1. Prepare data and metadata
2. Create a new record in IPDS
3. Create a new landing page
4. Finalize metadata
5. Decide how to organize and display data and metadata
6. Upload files and edit the landing page
7. Format citation
8. Final steps
Frequently Asked Questions
- Where can I find information about how to create and/or review a metadata record?
- How can I grant read/write permissions to USGS and non-USGS users while a data release is still in progress?
- What if I need to revise my data after they have been released?
- Will ScienceBase send the XML metadata record(s) from my data release to the USGS Science Data Catalog?
- Why is CSV format recommended instead of Excel?
- What is the file size limit for uploading and downloading files?
- Can I release legacy data in ScienceBase?
- A). My data release is associated with a publication. How will the two reference each other?
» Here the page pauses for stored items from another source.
(* ===== verification/TransactionExamples.v ===== *)
(** * A concrete session

    The graph of the recovery example in an engine, with transactions on it. *)
From S2P Require Import Prelude.
From S2P Require Import GoBytes.
From S2P Require Import BinaryCodec.
From S2P Require Import BinaryCodecSpec.
From S2P Require Import BinaryValue.
From S2P Require Import BinaryValueSpec.
From S2P Require Import BinaryRecords.
From S2P Require Import BinaryRecordsSpec.
From S2P Require Import BinaryTheorems.
From S2P Require Import GoMaps.
From S2P Require Import Values.
From S2P Require Import ValuesSpec.
From S2P Require Import Properties.
From S2P Require Import PageRecords.
From S2P Require Import Streams.
From S2P Require Import StreamStoreSpec.
From S2P Require Import StreamPersist.
From S2P Require Import StreamPersistSpec.
From S2P Require Import StreamTx.
From S2P Require Import StreamTxSpec.
From S2P Require Import PropertyDelta.
From S2P Require Import PropertyPatch.
From S2P Require Import WalAccumulator.
From S2P Require Import WalInvariant.
From S2P Require Import WalFrames.
From S2P Require Import WalFramesSpec.
From S2P Require Import GraphPersist.
From S2P Require Import GraphChanges.
From S2P Require Import SnapshotSize.
From S2P Require Import Adjacency.
From S2P Require Import AdjacencySpec.
From S2P Require Import StringPostings.
From S2P Require Import IndexUpkeep.
From S2P Require Import IndexTheorems.
From S2P Require Import ChangefeedReplay.
From S2P Require Import Search.
From S2P Require Import SearchTheorems.
From S2P Require Import GraphTx.
From S2P Require Import GraphStatement.
From S2P Require Import GraphSides.
From S2P Require Import GraphTxSpec.
From S2P Require Import GraphTxNodes.
From S2P Require Import GraphTxRemove.
From S2P Require Import GraphStatementSpec.
From S2P Require Import GraphEngine.
From S2P Require Import GraphEngineSpec.
From S2P Require Import RecoveryTheorems.
From S2P Require Import GraphTheorems.
From S2P Require Import TransactionTheorems.
From Stdlib Require Strings.String.
Import String.StringSyntax.
#[local] Open Scope go_scope.

#[local] Instance unitOrder : MapOrder unit := canonicalOrder.
#[local] Instance bucketOrder : MapOrder (gmap gostring postingList) := canonicalOrder.
#[local] Instance listOrder : MapOrder (list N) := canonicalOrder.

(** ** The engine *)

Definition databaseBefore : Database := mkDatabase false true 0 100000 100000 2 2 1 1 false 2 1.
Definition nodeBefore : NodeRecord := mkNode 1 (Some [[x50]]) propsBefore.
Definition labelsBefore : StringPostings := default NewStringPostings (postingsAdd NewStringPostings [x50] 1).

Definition engineBefore : engine :=
  mkEngine databaseBefore false false 1 exampleDatabase 0 [nodeBefore] (mkTable {[ 1 := 0%nat ]} ∅) [] (mkTable ∅ ∅)
    (mkFTSTable {[ 1 := mkFTS [x78] [] ]} ∅) labelsBefore NewStringPostings NewStringPostings ∅ ∅ ∅ ∅ ∅ NewStreamStore (EstimateSnapshotBytes graphBefore) 1000000 100000 startedWriter.

Lemma engineBefore_graph : graphOfEngine engineBefore = graphBefore.
Proof. vm_compute. reflexivity. Qed.

Lemma nothing_listed endOf id : listed endOf 1 None ∅ id.
Proof.
  exists []. split_and!; [|constructor|].
  - exists [], ∅. split_and!; [done|done|apply NoDup_nil_2|set_solver|apply Forall_nil_2|unfold zlen; cbn; lia].
  - intros e. rewrite lookup_empty. split; [by intros ?%elem_of_nil|]. by intros (r & ? & _).
Qed.

Lemma nothing_posted {R} (scopes : R -> list gostring) (M : gmap N R) : map_Forall (fun _ r => scopes r = []) M -> postingsRep NewStringPostings (ofScope scopes M).
Proof.
  intros HM. eapply postingsRep_ext; [|exact postingsRep_new]. intros k. apply set_eq. intros id. rewrite elem_of_ofScope. split; [set_solver|].
  intros (r & Hr & Hk). rewrite (HM id r Hr) in Hk. by apply elem_of_nil in Hk.
Qed.

Lemma engineBefore_ok : engineOK engineBefore.
Proof.
  split; try done.
  - apply records_begin.
  - apply fresh_side. split; cbn [CloneGraphStateShallow engineBefore en_Nodes refs deleted].
    + intros id l [<- <-]%lookup_singleton_Some. exists nodeBefore. split; [done|]. split; [done|]. destruct propsBefore_ok as (P1 & P2 & _). split; [by split|]. apply NoDup_singleton.
    + intros id [l [<- _]%lookup_singleton_Some]. by split.
    + set_solver.
  - apply fresh_side. split; cbn; [by intros id l ?%lookup_empty_Some|by intros id [l ?%lookup_empty_Some]|set_solver].
  - split; cbn; [|set_solver]. intros id r [<- <-]%lookup_singleton_Some. split; [by eexists|done].
  - split; cbn; [|set_solver]. intros id r [<- <-]%lookup_singleton_Some. split; [by eexists|done].
  - apply changes_sets. split_and!; set_solver.
  - split; cbn [CloneGraphStateShallow engineBefore w_Labels w_EdgeTypes w_FTSTokens w_Outgoing w_Incoming w_db w_fts en_Labels en_EdgeTypes en_FTSTokens en_Outgoing en_Incoming en_FTS fts_rows].
    + change (edgesOf _) with (∅ : gmap N EdgeRecord). apply map_Forall_empty.
    + apply postingsRep_fork. destruct (postingsAdd_spec NewStringPostings _ [x50] 1 postingsRep_new) as (p & Ep & Hp). unfold labelsBefore. rewrite Ep. cbn [from_option Datatypes.id].
      eapply postingsRep_ext; [|exact Hp]. clear p Ep Hp. intros k. apply set_eq. intros id. rewrite elem_of_ofScope. unfold setFor.
      change (nodesOf _) with ({[ 1 := nodeBefore ]} : gmap N NodeRecord). change (nodeScopes nodeBefore) with [[x50 : byte]] in *. case_decide as Hk.
      * subst k. rewrite union_empty_r_L, elem_of_singleton. split; [intros ->; exists nodeBefore; split; [done|apply list_elem_of_here]|].
        by intros (r & [<- <-]%lookup_singleton_Some & _).
      * split; [by intros ?%elem_of_empty|]. intros (r & [<- <-]%lookup_singleton_Some & Hin). by apply list_elem_of_singleton in Hin.
    + apply postingsRep_fork, nothing_posted. change (edgesOf _) with (∅ : gmap N EdgeRecord). apply map_Forall_empty.
    + apply postingsRep_fork, nothing_posted. by apply map_Forall_singleton.
    + intros id. change (edgesOf _) with (∅ : gmap N EdgeRecord). apply nothing_listed.
    + intros id. change (edgesOf _) with (∅ : gmap N EdgeRecord). apply nothing_listed.
Qed.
B). I don’t have the publication’s citation yet, but I would like to release the data now. Can I add the citation at some point in the future?
- Which repository should I use to release code?
- What repository services does ScienceBase provide for USGS data release products?
- How can I see other data releases from my Science Center or from a particular period of time?
Links to additional information
- The ScienceBase team will check data releases against this checklist before making them public.
- The USGS Fundamental Science Practices (FSP) website contains an FAQ page about data release and a guide to the publishing path options.
- The USGS data management website contains a guide to the steps of data release, with links to tools and resources.
- Before beginning the ScienceBase data release workflow, scientists should view the ScienceBase User Agreement.
- Options to browse and query the public data release products in ScienceBase.
- View and Filter USGS Data Releases using the ScienceBase Data Release Summary Dashboard.
A data release should contain only 1) data and 2) metadata.
- A best practice is to release data in an open, machine-readable format. For example, tablular data in .csv or .txt format is preferrable to Excel.
- Data obtained from published sources do not need to be included - simply document the source and methods in your metadata.
- Proprietary or sensitive data should not be included.
- Metadata should be in XML format
- Metadata should also conform to an FGDC-endorsed metadata standard, FGDC CSDGM* or ISO**.
*Federal Geographic Data Committee Content Standard for Digital Geospatial Metadata
**International Organization for Standardization
- See step 4 below for information on how to finalize metadata for ScienceBase.
- Learn about metadata creation tools.
- Tutorial Video: Structuring and Documenting a USGS Public Data Release can help you decide how many data and metadata files to include in your data release.
USGS Fundamental Science Practices (FSP) guidance states that "a data release is an information product that is non-interpretive and does not include extended descriptions beyond what is required in the full metadata record." Extended text descriptions, figures, maps, and files in PDF format are more appropriate for USGS series publications handled by the USGS Science Publishing Network (SPN).
Data and metadata for a data release should be reviewed and approved according to the USGS Fundamental Science Practices (FSP) process. The USGS uses its Information Product Data System (IPDS) to track the data and metadata review process.
- When you create a new record in IPDS, select "Data Release" in the Product Type dropdown menu.
- New records in IPDS are assigned an IP number.
- Each new data release should correspond to one IP number.
- For more information on data and metadata review, see the review checklists on the USGS data management website.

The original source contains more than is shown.